▸ The task:
Please copy out each line of the listing that contains the word "negb".

• • • • •

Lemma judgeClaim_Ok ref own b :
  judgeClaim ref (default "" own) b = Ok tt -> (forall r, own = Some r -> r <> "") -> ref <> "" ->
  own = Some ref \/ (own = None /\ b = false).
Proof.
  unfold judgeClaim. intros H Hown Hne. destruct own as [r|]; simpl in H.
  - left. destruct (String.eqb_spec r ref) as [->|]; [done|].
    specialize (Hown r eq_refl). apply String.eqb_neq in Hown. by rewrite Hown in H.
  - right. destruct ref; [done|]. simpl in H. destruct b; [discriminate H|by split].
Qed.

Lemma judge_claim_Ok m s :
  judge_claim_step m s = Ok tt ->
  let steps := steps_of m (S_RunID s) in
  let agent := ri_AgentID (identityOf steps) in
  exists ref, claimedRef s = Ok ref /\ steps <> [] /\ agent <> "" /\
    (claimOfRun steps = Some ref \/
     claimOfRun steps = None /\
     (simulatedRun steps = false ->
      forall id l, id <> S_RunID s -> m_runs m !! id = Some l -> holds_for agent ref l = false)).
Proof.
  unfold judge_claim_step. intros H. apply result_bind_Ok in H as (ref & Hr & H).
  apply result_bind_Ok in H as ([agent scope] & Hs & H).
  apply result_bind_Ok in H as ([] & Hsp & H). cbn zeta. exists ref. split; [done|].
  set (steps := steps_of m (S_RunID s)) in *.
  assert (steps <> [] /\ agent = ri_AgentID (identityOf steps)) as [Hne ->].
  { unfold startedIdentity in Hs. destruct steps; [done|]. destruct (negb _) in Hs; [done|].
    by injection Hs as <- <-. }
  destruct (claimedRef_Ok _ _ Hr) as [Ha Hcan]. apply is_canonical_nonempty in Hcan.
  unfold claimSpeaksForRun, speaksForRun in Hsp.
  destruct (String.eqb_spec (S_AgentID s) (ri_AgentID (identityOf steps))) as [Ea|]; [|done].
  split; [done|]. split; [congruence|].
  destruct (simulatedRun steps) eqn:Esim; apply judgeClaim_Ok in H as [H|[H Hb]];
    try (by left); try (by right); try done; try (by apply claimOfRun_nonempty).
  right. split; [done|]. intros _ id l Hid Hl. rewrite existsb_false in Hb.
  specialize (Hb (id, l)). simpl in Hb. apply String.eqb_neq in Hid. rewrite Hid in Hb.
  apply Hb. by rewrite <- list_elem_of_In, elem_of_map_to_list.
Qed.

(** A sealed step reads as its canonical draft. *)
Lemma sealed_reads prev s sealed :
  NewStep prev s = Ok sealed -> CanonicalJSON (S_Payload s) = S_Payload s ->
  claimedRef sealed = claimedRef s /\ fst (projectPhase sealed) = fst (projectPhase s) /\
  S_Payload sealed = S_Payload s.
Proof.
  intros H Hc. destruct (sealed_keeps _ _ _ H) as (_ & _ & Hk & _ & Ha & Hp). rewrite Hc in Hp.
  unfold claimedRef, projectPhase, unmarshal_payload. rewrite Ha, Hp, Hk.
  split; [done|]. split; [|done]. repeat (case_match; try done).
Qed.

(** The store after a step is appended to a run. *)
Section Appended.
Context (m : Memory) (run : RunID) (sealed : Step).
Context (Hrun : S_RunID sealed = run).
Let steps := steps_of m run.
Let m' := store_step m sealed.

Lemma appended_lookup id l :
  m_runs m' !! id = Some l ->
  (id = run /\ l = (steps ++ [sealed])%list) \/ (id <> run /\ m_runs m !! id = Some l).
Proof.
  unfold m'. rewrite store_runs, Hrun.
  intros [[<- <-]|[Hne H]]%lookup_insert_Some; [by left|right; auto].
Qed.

• • • • •

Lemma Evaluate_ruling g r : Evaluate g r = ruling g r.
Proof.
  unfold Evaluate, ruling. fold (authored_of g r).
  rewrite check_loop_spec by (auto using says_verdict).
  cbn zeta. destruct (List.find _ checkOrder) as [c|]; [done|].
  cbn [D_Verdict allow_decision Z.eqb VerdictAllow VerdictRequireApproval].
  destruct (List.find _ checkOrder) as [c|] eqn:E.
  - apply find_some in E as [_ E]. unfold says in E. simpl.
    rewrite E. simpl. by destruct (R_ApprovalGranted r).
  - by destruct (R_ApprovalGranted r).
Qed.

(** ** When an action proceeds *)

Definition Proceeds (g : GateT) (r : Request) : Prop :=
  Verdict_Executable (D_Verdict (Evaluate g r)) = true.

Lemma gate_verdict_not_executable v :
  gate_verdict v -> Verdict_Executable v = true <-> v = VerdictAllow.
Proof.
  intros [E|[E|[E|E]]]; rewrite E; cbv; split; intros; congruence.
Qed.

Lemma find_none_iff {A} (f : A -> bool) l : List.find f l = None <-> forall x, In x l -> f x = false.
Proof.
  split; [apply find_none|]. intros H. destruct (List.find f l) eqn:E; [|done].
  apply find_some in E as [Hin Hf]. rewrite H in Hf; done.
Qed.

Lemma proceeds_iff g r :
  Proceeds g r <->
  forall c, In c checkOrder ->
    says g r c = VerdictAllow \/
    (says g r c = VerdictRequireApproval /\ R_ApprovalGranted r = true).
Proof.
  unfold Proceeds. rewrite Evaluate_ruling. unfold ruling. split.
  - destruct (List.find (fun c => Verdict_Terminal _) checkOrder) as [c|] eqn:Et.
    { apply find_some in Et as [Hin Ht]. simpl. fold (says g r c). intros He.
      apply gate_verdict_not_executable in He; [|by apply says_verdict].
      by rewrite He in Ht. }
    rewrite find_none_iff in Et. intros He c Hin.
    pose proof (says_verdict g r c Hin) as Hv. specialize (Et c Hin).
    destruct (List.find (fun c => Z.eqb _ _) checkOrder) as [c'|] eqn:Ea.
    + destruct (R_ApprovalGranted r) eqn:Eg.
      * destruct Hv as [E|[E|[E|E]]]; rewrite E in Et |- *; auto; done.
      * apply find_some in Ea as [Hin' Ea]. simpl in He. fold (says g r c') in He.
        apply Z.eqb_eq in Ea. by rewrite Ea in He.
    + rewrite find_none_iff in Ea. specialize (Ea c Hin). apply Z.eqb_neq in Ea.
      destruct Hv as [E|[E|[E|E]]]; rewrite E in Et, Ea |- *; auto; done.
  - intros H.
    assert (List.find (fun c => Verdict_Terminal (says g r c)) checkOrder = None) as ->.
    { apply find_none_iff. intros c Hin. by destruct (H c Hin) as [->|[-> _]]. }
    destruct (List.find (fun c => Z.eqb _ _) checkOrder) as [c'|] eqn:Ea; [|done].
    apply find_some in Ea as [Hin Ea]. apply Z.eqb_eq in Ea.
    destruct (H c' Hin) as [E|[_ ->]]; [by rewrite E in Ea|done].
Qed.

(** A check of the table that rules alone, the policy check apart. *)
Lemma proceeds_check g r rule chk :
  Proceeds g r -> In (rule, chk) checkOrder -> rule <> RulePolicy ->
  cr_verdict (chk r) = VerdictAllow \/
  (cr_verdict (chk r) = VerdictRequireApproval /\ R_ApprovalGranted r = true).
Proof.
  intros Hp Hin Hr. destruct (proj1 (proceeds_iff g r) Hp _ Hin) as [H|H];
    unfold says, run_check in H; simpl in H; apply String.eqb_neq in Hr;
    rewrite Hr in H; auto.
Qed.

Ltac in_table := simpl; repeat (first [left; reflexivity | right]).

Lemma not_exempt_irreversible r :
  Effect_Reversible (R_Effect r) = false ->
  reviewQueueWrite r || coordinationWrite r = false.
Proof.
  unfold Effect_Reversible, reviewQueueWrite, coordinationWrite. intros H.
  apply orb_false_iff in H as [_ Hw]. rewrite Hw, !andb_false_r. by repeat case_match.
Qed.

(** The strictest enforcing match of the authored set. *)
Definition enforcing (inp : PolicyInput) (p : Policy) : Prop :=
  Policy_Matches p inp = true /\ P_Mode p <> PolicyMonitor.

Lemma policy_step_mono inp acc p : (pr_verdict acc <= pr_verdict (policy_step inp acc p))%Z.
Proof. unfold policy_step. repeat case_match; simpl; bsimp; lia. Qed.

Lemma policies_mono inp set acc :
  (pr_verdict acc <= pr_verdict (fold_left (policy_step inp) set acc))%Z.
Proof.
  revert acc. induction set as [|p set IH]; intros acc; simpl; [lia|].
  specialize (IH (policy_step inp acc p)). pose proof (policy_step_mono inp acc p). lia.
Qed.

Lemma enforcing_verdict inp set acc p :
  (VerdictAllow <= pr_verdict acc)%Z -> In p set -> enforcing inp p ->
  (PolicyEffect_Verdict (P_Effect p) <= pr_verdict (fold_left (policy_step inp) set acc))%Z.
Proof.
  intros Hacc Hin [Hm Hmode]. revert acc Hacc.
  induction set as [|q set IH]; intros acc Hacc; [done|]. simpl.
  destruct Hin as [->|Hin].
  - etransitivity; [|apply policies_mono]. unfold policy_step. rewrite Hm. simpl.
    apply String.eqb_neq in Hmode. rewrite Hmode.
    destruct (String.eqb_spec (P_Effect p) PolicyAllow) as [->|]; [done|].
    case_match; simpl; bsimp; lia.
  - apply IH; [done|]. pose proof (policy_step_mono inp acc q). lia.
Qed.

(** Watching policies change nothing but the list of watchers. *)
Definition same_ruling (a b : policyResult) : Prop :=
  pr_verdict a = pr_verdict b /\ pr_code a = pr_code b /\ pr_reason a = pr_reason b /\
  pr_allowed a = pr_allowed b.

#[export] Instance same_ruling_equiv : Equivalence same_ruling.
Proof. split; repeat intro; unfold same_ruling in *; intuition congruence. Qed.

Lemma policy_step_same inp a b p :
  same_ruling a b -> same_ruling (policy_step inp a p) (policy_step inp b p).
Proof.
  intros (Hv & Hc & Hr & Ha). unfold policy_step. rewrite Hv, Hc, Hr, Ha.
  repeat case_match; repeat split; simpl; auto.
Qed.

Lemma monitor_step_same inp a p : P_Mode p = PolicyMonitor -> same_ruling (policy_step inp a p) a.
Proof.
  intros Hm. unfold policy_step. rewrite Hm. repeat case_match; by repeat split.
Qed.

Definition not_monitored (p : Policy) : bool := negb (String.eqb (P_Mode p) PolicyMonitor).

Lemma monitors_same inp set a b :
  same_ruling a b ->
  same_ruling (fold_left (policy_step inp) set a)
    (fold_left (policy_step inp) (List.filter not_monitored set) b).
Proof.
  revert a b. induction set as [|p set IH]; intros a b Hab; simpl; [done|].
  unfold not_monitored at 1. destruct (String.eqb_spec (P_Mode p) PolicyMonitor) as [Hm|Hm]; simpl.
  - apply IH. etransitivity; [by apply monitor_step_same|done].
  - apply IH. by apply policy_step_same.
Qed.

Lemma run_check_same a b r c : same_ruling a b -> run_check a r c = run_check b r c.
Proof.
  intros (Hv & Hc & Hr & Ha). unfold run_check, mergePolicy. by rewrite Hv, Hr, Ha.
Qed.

• • • • •

▸ Response to this exercise:
  { unfold startedIdentity in Hs. destruct steps; [done|]. destruct (negb _) in Hs; [done|].
Definition not_monitored (p : Policy) : bool := negb (String.eqb (P_Mode p) PolicyMonitor).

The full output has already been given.